The purpose of the Google Books search tool was clearly defined and fully developed when that case was decided in 2014. By contrast, fair use defenses of AI today are presented on behalf of technologies whose development is nascent and exponentially dynamic. Simply put, we do not know yet whether a particular generative AI will promote authorship or become a substitute for authorship—the former being favorable to a finding of fair use, the latter being fatal to such a finding. Here, proponents may argue that so long as there is a mix of uses, resulting in both authored and un-authored outputs, this is sufficient to find the purpose of a given AI transformative, but it seems likely that the current docket of cases will be decided before enough determinative facts can be known.
For now, it is worth remembering that sweeping statements alleging that generative AI training is “inherently fair use” are anathema to a doctrine that rejects such generalizations.

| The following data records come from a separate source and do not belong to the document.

(** * stellar-cso: the CISO container encoder of [ciso.py]

    A shallow embedding of the encoder of [ciso.py] ([compress_iso] and the
    helpers it calls) and the properties of its container layout, and of
    the functions that write the launcher [default.xbe] beside the volumes
    ([gen_attach_xbe] and what it calls, [main]).

    Conventions.
    - Python integers are unbounded: they are [Z].
    - [bytes] values are [list byte].
    - The destination file system is a finite map from path to contents; a
      Python file object is a record (path, position, closed flag) and every
      write goes through the map, so two objects on one path share contents.
    - The source image is opened read-only; its contents are the list [src].
      The output names are [os.path.splitext(infile)[0]] followed by
      [".1.cso"] / [".2.cso"]; as [splitext] never leaves a dot inside the
      extension it removes, no output name equals [infile].
    - The LZ4 frame compressor is an external library: it is the section
      variable [compress] (one call of [compress_begin] / [compress_chunk] /
      [compress_flush] with [block_linked=False] depends on the chunk alone).
    - [/] between integers is Python 3's true division: the block count goes
      through a double, modelled exactly ([round53]).
    - Statements about whole runs assume a payload below [2^64] bytes, the
      range of the header's size field; any larger size makes [struct.pack]
      raise.
    - Console output ([print], the progress bar) is not modelled.
    - The launcher functions read the image again; an exception ends them
      (the type [py]).  [struct.unpack] raises on a short read, a seek to a
      negative position raises, and the codecs ['utf-8'] and ['utf-16-le']
      are strict: they are written out ([utf8_decode], [utf16le_decode],
      [utf16le_encode]) over strings as lists of code points.
    - What [os.path] computes from [__file__] and from the name of the
      image are parameters: the two directories and the stem of the file
      name. *)

From Stdlib Require Import ZArith List Lia.
From Stdlib Require Strings.Byte.
From stdpp Require Import base option list gmap strings.
Lemma sslBuffer_InsertNumber_fills b pre hole body v size :
  wf b → 0 < size ≤ 4 → contents b = pre ++ hole ++ body → length hole = Z.to_nat size →
  0 ≤ v →
  if v <? 256 ^ size then
    ∃ b', sslBuffer_InsertNumber b (length pre) v size = Ok b' ∧ wf b' ∧
      contents b' = pre ++ be_bytes (Z.to_nat size) v ++ body
  else sslBuffer_InsertNumber b (length pre) v size = Err SEC_ERROR_LIBRARY_FAILURE.
Proof.
  intros Hwf Hsz Hc Hh Hv. unfold sslBuffer_InsertNumber.
  rewrite shl64_Ok, pow_8_256 by lia. simpl.
  destruct (Z.ltb_spec v (256 ^ size)), (Z.geb_spec v (256 ^ size)); try lia; [|done].
  rewrite ssl_EncodeUintX_be by lia. simpl.
  destruct (buffer_store_inside b pre hole body (be_bytes (Z.to_nat size) v))
    as (b' & -> & ? & _ & ?); [done|apply be_bytes_bytes|apply be_bytes_not_nil; lia|done| |eauto].
  by rewrite length_be_bytes.
Qed.

(** ** Reader *)

Record reader_wf (r : sslReader) : Prop := mk_reader_wf {
  rwf_bytes : bytes (rb_buf (rd_buf r));
  rwf_len : rb_len (rd_buf r) = length (rb_buf (rd_buf r));
  rwf_max : rb_len (rd_buf r) < 2 ^ 32;
  rwf_off : 0 ≤ offset r ≤ rb_len (rd_buf r);
}.

(** The octets not read yet. *)
Definition remaining (r : sslReader) : list Z := drop (Z.to_nat (offset r)) (rb_buf (rd_buf r)).

Lemma length_remaining r : reader_wf r → Z.of_nat (length (remaining r)) = SSL_READER_REMAINING r.
Proof.
  intros [Hb Hl Hm Ho]. unfold remaining, SSL_READER_REMAINING.
  rewrite length_drop, wrap_small by lia. lia.
Qed.

Definition advance (r : sslReader) (n : Z) : sslReader := mk_sslReader (rd_buf r) (offset r + n).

Fair use remains a fact-intensive, case-by-case consideration, and one of the many difficulties with AI is that relevant facts are not only evolving, but they describe technologies unlike anything that has been examined under the fair use doctrine to date.
[1] Citing Campbell, informing both Google Books and Warhol.
[2] I recognize that this is an oversimplification of what the AI can do.
[3] i.e., AI’s potential applications in areas like medicine or security should be dismissed as irrelevant to a fair use consideration of generative AIs that make “creative” works.